With approximately 1% of the population having Chinese roots, it’s high time we learn a little more about these Chinese New Year traditions. Read on to learn more about the Lunar New Year traditions of our Chinese brothers and sisters—join in the fun, foster stronger connections, and maybe ring in a little luck for the Year of the Pig.
Wearing red. Colors are a big thing in Chinese culture, with certain hues representing different elements and symbolizing different values. Red is a prominent color during festive occasions and is traditionally worn on Chinese New Year as it is considered an auspicious color symbolizing joy and good fortune.
Giving out ang pao. These are red envelopes containing money and are usually given during weddings, graduations, and the birth of a baby. On Chinese New Year, ang paos are given by elders, parents, and married couples to the young as well as to unmarried elders. The red packets normally contain new bills, and the amount is an even number—there’s usually an “8” as it’s thought to be lucky. (The number 4 is avoided, though, as it’s associated with death.)

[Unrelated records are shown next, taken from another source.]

(** X14: no toast stays for ever.  In every run, the visible toast has a
    timer pending that was set when it was shown, due 5000 ms after that
    time, and when that timer fires the toast is gone. *)
Theorem visible_toast_has_timer es s m :
  Toast.exec Toast.initial es = Some s →
  Toast.toast s = Some m →
  ∃ t0 k,
    Toast.toast_id m = pretty t0
    ∧ Toast.timers s !! k = Some (t0 + 5000, Toast.toast_id m)
    ∧ ∀ t, Toast.now s ≤ t → t0 + 5000 ≤ t →
           ∃ s', Toast.step s (Toast.Fire t k) = Some s'
                 ∧ Toast.toast s' = None.
Proof.
  intros Hex Hm.
  destruct (toast_exec_Inv _ _ _ toast_initial_Inv Hex) as [_ Hinv].
  destruct (Hinv m Hm) as (t0 & Hid & _ & Hin).
  apply list_elem_of_lookup in Hin as [k Hk].
  exists t0, k. rewrite Hid. split_and!; [done..|].
  intros t Hnow Hdue. unfold Toast.step. simpl.
  destruct (Nat.leb_spec (Toast.now s) t); [|lia].
  rewrite Hk. destruct (Nat.leb_spec (t0 + 5000) t); [|lia].
  eexists. split; [reflexivity|]. simpl. rewrite Hm. simpl.
  by rewrite Hid, String.eqb_refl.
Qed.

End ToastFacts.

(** ** The authentication hook *)

Section AuthFacts.

Import Auth.

Lemma auth_quiet_run es :
  ∀ s s' tr,
    Auth.exec s es = Some (s', tr) →
    forallb (λ e, negb (Auth.isAuthEvent e)) es = true →
    Auth.loginTimeRef s' = Auth.loginTimeRef s
    ∧ Auth.now s ≤ Auth.now s'
    ∧ ∀ t, (t, Auth.firebaseLogout) ∈ tr → Auth.loginTimeRef s + 5000 ≤ t.
Proof.
  induction es as [|e es IH]; intros s s' tr Hex Hq; simpl in Hex.
  - injection Hex as <- <-. split_and!; [done..|].
    intros t Hin. by apply elem_of_nil in Hin.
  - simpl in Hq. apply andb_true_iff in Hq as [He Hq].
    destruct (Auth.step s e) as [[s1 tr1]|] eqn:Hs; [|done].
    destruct (Auth.exec s1 es) as [[s2 tr2]|] eqn:Hex2; [|done].
    injection Hex as <- <-.
    destruct (IH _ _ _ Hex2 Hq) as (Hl & Hn & Htr).
    unfold Auth.step in Hs.
    destruct (Nat.leb_spec (Auth.now s) (Auth.eventTime e)) as [Hle|]; [|done].
    destruct e as [t fu|t db|t|t ok]; simpl in *; [done|..].
    + destruct (profileSubscription s) as [fu|]; [|done].
      injection Hs as <- <-.
      assert (Hlt : loginTimeRef (profileSnapshot t fu db s).1 = loginTimeRef s).
      { unfold profileSnapshot. destruct db; [done|].
        by destruct (isProfileLoaded s). }
      assert (Hnw : Auth.now (profileSnapshot t fu db s).1 = t).
      { unfold profileSnapshot. destruct db; [done|].
        by destruct (isProfileLoaded s). }
      rewrite Hlt, Hnw in *. split_and!; [done|lia|].
      intros t' [Hin|Hin]%elem_of_app; [|by apply Htr].
      unfold Auth.stamp in Hin. apply list_elem_of_fmap in Hin as (a & [= -> <-] & Ha).
      unfold profileSnapshot in Ha. destruct db.
      * by apply elem_of_nil in Ha.
      * destruct (isProfileLoaded s); simpl in Ha.
        -- by apply elem_of_nil in Ha.
        -- by apply list_elem_of_singleton in Ha.
    + injection Hs as <- <-. unfold performLogout in *.
      destruct (Z.ltb_spec (Z.of_nat t - Z.of_nat (loginTimeRef s)) 5000);
        simpl in *.
      * split_and!; [done|lia|]. intros t' Hin. by apply Htr.
      * split_and!; [done|lia|].
        intros t' [Hin|Hin]%elem_of_cons; [|by apply Htr].
        injection Hin as ->. lia.
    + unfold logoutSettled in Hs. destruct (logoutsPending s); [done|].
      injection Hs as <- <-. simpl in *. split_and!; [done|lia|].
      intros t' Hin. by apply Htr.
Qed.

(** X15: no logout in the first 5000 ms of a session.  After a sign-in
    notification at time [t1], and as long as no other auth notification
    arrives, [firebaseLogout] is never called before [t1 + 5000]: a logout
    requested earlier changes nothing (the user stays, nothing is
    pending), one requested from then on calls [firebaseLogout]. *)
Theorem logout_locked_after_sign_in s0 t1 fu es s tr t2 :
  Auth.exec s0 (Auth.AuthStateChanged t1 (Some fu) :: es) = Some (s, tr) →
  forallb (λ e, negb (Auth.isAuthEvent e)) es = true →
  Auth.now s ≤ t2 →
  (∀ t, (t, Auth.firebaseLogout) ∈ tr → t1 + 5000 ≤ t)
  ∧ (t2 < t1 + 5000 →
     ∃ s', Auth.step s (Auth.LogoutClick t2) = Some (s', [])
           ∧ Auth.user s' = Auth.user s
           ∧ Auth.logoutsPending s' = Auth.logoutsPending s)
  ∧ (t1 + 5000 ≤ t2 →
     ∃ s', Auth.step s (Auth.LogoutClick t2)
           = Some (s', [(t2, Auth.firebaseLogout)])
           ∧ Auth.logoutsPending s' = S (Auth.logoutsPending s)).
Proof.
  intros Hex Hq Hnow. simpl in Hex. unfold Auth.step in Hex at 1. simpl in Hex.
  destruct (Auth.now s0 <=? t1); [|done].
  match type of Hex with
  | match ?x with _ => _ end = _ =>
      destruct x as [[s2 tr2]|] eqn:Hex2; [|done]
  end.
  injection Hex as <- <-.
  destruct (auth_quiet_run _ _ _ _ Hex2 Hq) as (Hl & _ & Htr). simpl in *.
  split_and!; [done|..].
  - intros Hlt. unfold Auth.step. simpl.
    destruct (Nat.leb_spec (Auth.now s2) t2); [|lia].
    unfold performLogout. rewrite Hl.
    destruct (Z.ltb_spec (Z.of_nat t2 - Z.of_nat t1) 5000); [|lia].
    simpl. eauto.
  - intros Hge. unfold Auth.step. simpl.
    destruct (Nat.leb_spec (Auth.now s2) t2); [|lia].
    unfold performLogout. rewrite Hl.
    destruct (Z.ltb_spec (Z.of_nat t2 - Z.of_nat t1) 5000); [lia|].
    simpl. eauto.
Qed.

Lemma auth_step_uid_ok s e s' tr :
  Auth.uidOk s → Auth.step s e = Some (s', tr) → Auth.uidOk s'.
Proof.
  intros Hok Hs. unfold Auth.step in Hs.
  destruct (Auth.now s <=? Auth.eventTime e); [|done].
  destruct e as [t fu|t db|t|t ok]; simpl in Hs.
  - injection Hs as <- <-. destruct fu as [fu|]; simpl; [|by intros u].
    intros u [= <-]. exists fu. split; [done|].
    destruct (Auth.user s) as [prev|]; [|done].
    by destruct (String.eqb_spec (uid prev) (fu_uid fu)).
  - destruct (profileSubscription s) as [fu|] eqn:Hsub; [|done].
    injection Hs as <- <-. unfold profileSnapshot.
    destruct db as [p|]; simpl.
    + intros u [= <-]. by exists fu.
    + destruct (isProfileLoaded s); simpl.
      * intros u Hu. destruct (Hok u Hu) as (fu' & Hf & Hid).
        rewrite Hsub in Hf. injection Hf as <-. by exists fu.
      * intros u [= <-]. by exists fu.
  - injection Hs as <- <-. unfold performLogout.
    destruct (_ <? _)%Z; simpl; exact Hok.
  - unfold logoutSettled in Hs. destruct (logoutsPending s); [done|].
    injection Hs as <- <-. destruct ok; simpl; [by intros u|exact Hok].
Qed.

(** X16: the identity of the user is the one Firebase reports.  In every
    run, whenever [user] is set, a profile subscription is open and the
    user's uid is the uid of the Firebase user it was opened for: no
    profile in the database, whatever it contains, changes the uid. *)
Theorem user_uid_is_firebase_uid es s tr u :
  Auth.exec Auth.initial es = Some (s, tr) →
  Auth.user s = Some u →
  ∃ fu, Auth.profileSubscription s = Some fu ∧ uid u = Auth.fu_uid fu.
Proof.
  intros Hex. revert u.
  assert (H0 : Auth.uidOk Auth.initial) by (by intros u).
  revert Hex H0. generalize Auth.initial. revert s tr.
  induction es as [|e es IH]; intros s tr s0 Hex H0; simpl in Hex.
  - by injection Hex as <- <-.
  - destruct (Auth.step s0 e) as [[s1 tr1]|] eqn:Hs; [|done].
    destruct (Auth.exec s1 es) as [[s2 tr2]|] eqn:Hex2; [|done].
    injection Hex as <- <-. eapply IH; [done|]. by eapply auth_step_uid_ok.
Qed.

Lemma auth_step_admin s e s' tr :
  Auth.step s e = Some (s', tr) → isAdmin s' → isAdmin s ∨ adminSnapshot e.
Proof.
  intros Hs (u & Hu & Ha). unfold Auth.step in Hs.
  destruct (Auth.now s <=? Auth.eventTime e); [|done].
  destruct e as [t fu|t db|t|t ok]; simpl in Hs.
  - injection Hs as <- <-. destruct fu as [fu|]; simpl in Hu; [|done].
    injection Hu as <-.
    destruct (Auth.user s) as [prev|] eqn:Hp; [|done].
    destruct (String.eqb (uid prev) (fu_uid fu)); [|done].
    left. by exists prev.
  - destruct (profileSubscription s) as [fu|]; [|done].
    injection Hs as <- <-. unfold profileSnapshot in Hu.
    destruct db as [p|]; simpl in Hu.
    + injection Hu as <-. simpl in Ha. right. exists t, p. split; [done|].
      destruct (db_isAdministrator p) as [[|]|]; simpl in Ha; congruence.
    + destruct (isProfileLoaded s); simpl in Hu.
      * left. by exists u.
      * injection Hu as <-. done.
  - injection Hs as <- <-. unfold performLogout in Hu.
    destruct (_ <? _)%Z; simpl in Hu; left; by exists u.
  - unfold logoutSettled in Hs. destruct (logoutsPending s); [done|].
    injection Hs as <- <-. destruct ok; simpl in Hu; [done|].
    left. by exists u.
Qed.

If you’d like to spread the good luck to family members abroad, why not send them a virtual ang pao? Messaging app WeChat introduced the WeChat red envelope in 2014, which allows money to be sent via mobile payments. Other apps have since followed suit, and this virtual red envelope has since become very popular in China.
Preparing New Year’s Eve dinner. Just as Filipinos have noche buena and media noche, so, too, do the Chinese have a big meal to welcome the New Year. Aside from wearing red to usher in luck, preparing certain dishes that bring in good things is also a must during this festive occasion. Such fare include spring rolls for wealth, lion’s head meatballs for power and strength, and steamed fish for abundance, to name a few.
Feasting on tikoy. This round, glutinous rice cake, also known as nián gāo, is a popular gift during Chinese New Year. It is said to be an offering to the Kitchen God before he makes his trip back to the Jade Emperor as the sticky snack keeps him from saying anything bad about the emperor’s family.
In the Philippines, tikoy is often sliced, dipped in egg, and pan-fried until it’s crisp on the outside and chewy on the inside.
Lighting firecrackers. Firecrackers are said to drive evil spirits away, but in recent years, they have become strictly regulated in the country due to the hazards they pose.
Why not get creative and enjoy a safe “fireworks show” at home? Have your family download a fireworks app, prop all your phones against one wall, and have a symphony of fireworks playing at the same time!
While the Chinese have their own traditions, Chinese New Year activities are really not that different from how Filipinos celebrate—there will always be good food, time spent with our loved ones, and hope that the coming year will bring good fortune.